Saturday, January 21, 2012

What a Difference a Hundred Years Makes

Mark Steyn contrasts the "woman and children first" philosophy of the Titanic era with the "me first" evacuation non-procedures of Captain "I'm Outta Here" Schettino's Costa Concordia:
Today there is no social norm, so it's every man for himself – operative word "man," although not many of the chaps on the Titanic would recognize those on the Costa Concordia as "men." From a grandmother on the latter: "I was standing by the lifeboats and men, big men, were banging into me and knocking the girls."

Whenever I write about these subjects, I receive a lot of mail from men along the lines of this correspondent:

"The feminists wanted a gender-neutral society. Now they've got it. So what are you complaining about?"

And so the manly virtues (if you'll forgive a quaint phrase) shrivel away to the so-called "man caves," those sad little redoubts of beer and premium cable sports networks.
We are beyond social norms these days. A woman can be a soldier. A man can be a woman. A 7-year-old cross-dressing boy can join the Girl Scouts in Colorado because he "identifies" as a girl. It all adds to life's rich tapestry, no doubt. But I can't help wondering, when the ship hits the fan, how many of us will still be willing to identify as a man.
No too many, it seems. And anyway, it seems the chicks would prefer not be saved, thanks very much, because that would imply they weren't mens' equals in every single way: "Equity uber alles," as they might say at the Ontario Human Rights Commission and the Toronto District School Board. Besides, one gets the sense that "human rightsy" chicks are far more irate about, say, the gender divide in Lego than they are about the dearth of male solicitude in cases of maritime disaster.

1 comment:

  1. I must, alas, concede the general moral superiority of women over men: women tend to be more self-sacrificing within marriage (especially where the children are concerned), they are more nurturing, they are more observant in matters of religion, they are intrinsically more monogamous, more likely to look beyond physical attractiveness to the inner qualities of members of the opposite sex, etc.

    The one moral area in which men have traditionally compared favorably with women has been in the willingness to risk life and limb to protect the family specifically and the community generally, especially women, children, and the elderly. This is not simply an idealized late-Medieval notion of chivalry: even rather savage primitives, like the American Indian nomads of the western prairies, would do this instinctively.
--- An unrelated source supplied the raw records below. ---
(* ===== verification/MetaProcess.v ===== *)
(** * The process of the metadata server: RunServer of src/metadata/MetaServer.cpp and main of
    src/server/spongemeta.cpp.

    gRPC, which serves the requests one handler at a time, is not part of the program. *)
From S2P Require Import Prelude FsInode FsTable FsFiles FsSpace MetaProto MetaServer MetaPlan.
From S2P Require Import MetaInv MetaSteps MetaHandlers MetaRpc MetaSpec MetaRefine MetaFacts Config.
From stdpp Require Import pretty numbers.
Local Open Scope Z_scope.

(** [std::stoi]: blanks, a sign, digits; it throws when there is no digit or the value is no [int]. *)
Definition code (c : Ascii.ascii) : Z := Z.of_N (Ascii.N_of_ascii c).
Definition is_blank (c : Ascii.ascii) : bool := (code c =? 32) || ((9 <=? code c) && (code c <=? 13)).
Definition is_digit (c : Ascii.ascii) : bool := (48 <=? code c) && (code c <=? 57).

Fixpoint skip_blanks (s : string) : string :=
  match s with
  | String c s' => if is_blank c then skip_blanks s' else s
  | EmptyString => s
  end.

Fixpoint digits (acc : Z) (s : string) : Z :=
  match s with
  | String c s' => if is_digit c then digits (10 * acc + (code c - 48)) s' else acc
  | EmptyString => acc
  end.

(** The digits behind the sign. *)
Definition magnitude (s : string) : option Z :=
  match s with
  | String c _ => if is_digit c then Some (digits 0 s) else None
  | EmptyString => None
  end.

Definition stoi (s : string) : outcome Z :=
  let n := match skip_blanks s with
           | String c s' => if code c =? 45 then Z.opp <$> magnitude s'
                            else if code c =? 43 then magnitude s'
                            else magnitude (String c s')
           | EmptyString => None
           end in
  match n with
  | Some n => if (- 2 ^ 31 <=? n) && (n <? 2 ^ 31) then Done n else Fault Exited
  | None => Fault Exited
  end.

(** [s.substr(s.find(':') + 1, s.size())]: the whole string when there is no colon. *)
Fixpoint after_colon (s : string) : option string :=
  match s with
  | String c s' => if code c =? 58 then Some s' else after_colon s'
  | EmptyString => None
  end.

(** [RunServer], up to the wait: the address the server listens on, and the service behind it.  The
    parameter [port] is not used. *)
Definition RunServer (pt : ptree) (port : Z) : outcome (string * MetadataServiceImpl) :=
  let conf := make_configuration pt in
  match stoi (default (metaip conf) (after_colon (metaip conf))) with
  | Fault f => Fault f
  | Done confPort =>
      let server_address := ("0.0.0.0:" ++ pretty confPort)%string in
      match make_service (Config.ServerCount conf) with
      | Fault f => Fault f
      | Done s => Done (server_address, s)
      end
  end.

(** ** The port *)

Section numbers.
Implicit Types (s : string) (x : N).

Definition starts_with_digit s : Prop := ∃ c s', s = String c s' ∧ is_digit c = true.

Lemma code_pretty x : (x < 10)%N → code (pretty_N_char x) = 48 + Z.of_N x.
Proof.
  intros Hx. assert (x = 0 ∨ x = 1 ∨ x = 2 ∨ x = 3 ∨ x = 4 ∨ x = 5 ∨ x = 6 ∨ x = 7 ∨ x = 8 ∨ x = 9)%N as Hx' by lia.
  repeat destruct Hx' as [->|Hx']; try reflexivity. by subst x.
Qed.

Lemma pretty_digit x : (x < 10)%N → is_digit (pretty_N_char x) = true.
Proof.
  intros Hx. unfold is_digit. rewrite code_pretty by done.
  by rewrite (proj2 (Z.leb_le _ _)), (proj2 (Z.leb_le _ _)) by lia.
Qed.

Lemma digits_pretty x : ∀ s, digits 0 (pretty_N_go x s) = digits (Z.of_N x) s ∧
  ((0 < x)%N → starts_with_digit (pretty_N_go x s)).
Proof.
  induction (N.lt_wf_0 x) as [x _ IH]. intros s. destruct (decide (x = 0%N)) as [->|Hx].
  { rewrite pretty_N_go_0. split; [done|lia]. }
  rewrite pretty_N_go_step by lia. assert (Hm : (x `mod` 10 < 10)%N) by (by apply N.mod_lt).
  assert (Hlt : (x `div` 10 < x)%N) by (apply N.div_lt; lia).
  destruct (IH (x `div` 10)%N Hlt (String (pretty_N_char (x `mod` 10)) s)) as [Hd Hs]. split.
  - rewrite Hd. simpl. rewrite pretty_digit, code_pretty by done. f_equal. pose proof (N.div_mod x 10 ltac:(done)). lia.
  - intros _. destruct (decide (x `div` 10 = 0)%N) as [E|E]; [|by apply Hs, N.neq_0_lt_0].
    rewrite E, pretty_N_go_0. eexists _, _. split; [reflexivity|]. by apply pretty_digit.
Qed.

(** stoi reads back what was printed. *)
Lemma stoi_pretty p : 0 ≤ p < 2 ^ 31 → stoi (pretty p) = Done p.
Proof.
  intros Hp. destruct p as [|p|p]; [reflexivity| |lia]. change (pretty (Z.pos p)) with (pretty_N_go (N.pos p) "").
  destruct (digits_pretty (N.pos p) "") as [Hd Hs]. destruct (Hs ltac:(lia)) as (c & s' & E & Hc). rewrite E in *.
  unfold stoi. pose proof Hc as Hc'. unfold is_digit in Hc'. apply andb_prop in Hc' as [H1%Z.leb_le H2%Z.leb_le].
  cbn [skip_blanks]. unfold is_blank. rewrite (proj2 (Z.eqb_neq _ _)), (proj2 (Z.leb_gt (code c) 13)) by lia.
  rewrite andb_false_r. cbn [orb]. rewrite (proj2 (Z.eqb_neq _ _)), (proj2 (Z.eqb_neq _ _)) by lia.
  unfold magnitude. rewrite Hc, Hd. cbn [digits].
  rewrite (proj2 (Z.leb_le _ _)), (proj2 (Z.ltb_lt _ _)) by lia. done.
Qed.

Lemma after_colon_app h s : after_colon h = None → after_colon (h +:+ String (Ascii.ascii_of_nat 58) s) = Some s.
Proof.
  induction h as [|c h IH]; intros Hh; [done|].
  change (String c h +:+ ?x) with (String c (h +:+ x)) in *. cbn [after_colon] in *.
  destruct (code c =? 58); [done|]. by apply IH.
Qed.
End numbers.

(** The metadata server listens on the port that the clients dial: for a configured address
    "host:port" it parses the port back, and it starts with no file and no storage server.  The [--port]
    flag has no effect. *)
Theorem server_listens_where_dialled `{StringHash} pt h p flag :
  meta pt = (h +:+ ":" +:+ pretty p)%string → after_colon h = None → 0 ≤ p < 2 ^ 31 →
  ∃ s, RunServer pt flag = Done (("0.0.0.0:" ++ pretty p)%string, s) ∧ service_inv s ∧ abs s = empty_state.
Proof.
  intros Hm Hh Hp. unfold RunServer. change (metaip (make_configuration pt)) with (meta pt).
  assert (Ha : after_colon (meta pt) = Some (pretty p)) by (rewrite Hm; by apply after_colon_app).
  rewrite Ha. simpl default. rewrite stoi_pretty by done.
  destruct (make_service_inv (Config.ServerCount (make_configuration pt))) as (s & -> & Hs & Habs). by exists s.
Qed.

#[local] Existing Instance Demo.demo_hash.
Definition example_tree : ptree := Tree [(1, "10.0.0.1"%string)] "10.0.0.9:50055" 1 5678.

Lemma server_listens_where_dialled_witness : ∃ s, RunServer example_tree 50055 = Done ("0.0.0.0:50055"%string, s) ∧ service_inv s.
Proof.
  destruct (server_listens_where_dialled example_tree "10.0.0.9" 50055 50055) as (s & E & Hs & _).
  - reflexivity.
  - reflexivity.
  - lia.
  - exists s. split; [exact E|exact Hs].
Defined.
For instance, at the Battle of the Little Bighorn, the first concern of the Sioux and Cheyenne warriors was to throw up a cavalry screen on the south side of the village, to give the women, children, and elderly a chance to escape toward the horse herds north of the village; they did this not knowing that they greatly outnumbered the attacking 7th Cavalry troopers of Major Reno's battalion.

    One could cite any number of other historical and individual examples along these lines. (My wife, who would double up laughing at the suggestion that I am her lord and master, or in any general way her superior, nevertheless sends me out in harm's way to protect the family whenever something goes strangely bump in the night . . . heck, she even lends me out to our single [female] next door neighbor [and good friend of hers] for this purpose . . . which is as it should be.) To subvert this one glaringly good moral quality in Western men has been one of the great triumphs(?) of the cultural Marxists, and especially of their radical-feminist subsidiary. It is, of course, one more avenue of attack on the bonds of love, sacrifice, custom, and mores that hold the family together as a quasi-autonomous core institution.

    The creeping marginalization of men's traditional function in the family has allowed the state to step in more and more to usurp the masculine role of provider and protector, thus making that institution increasingly dependent on the state, with all that implies for ease of totalitarian control. The intangible costs to society of this social engineering project are reified by such ugly incidents as the Costa Condordia affair . . . as many women are finding out to their sorrow. (I must respectfully disagree with Scaramouche that "the chicks would prefer _not_ to be saved, thanks very much." My own impression, from reading the comments under on-line newspaper accounts of the poltroonish behavior shown by so many men, not least the ship's captain, during this disaster, is that the female commenters overwhelmingly expressed disgust and dismay at the devolution of the male of the species.)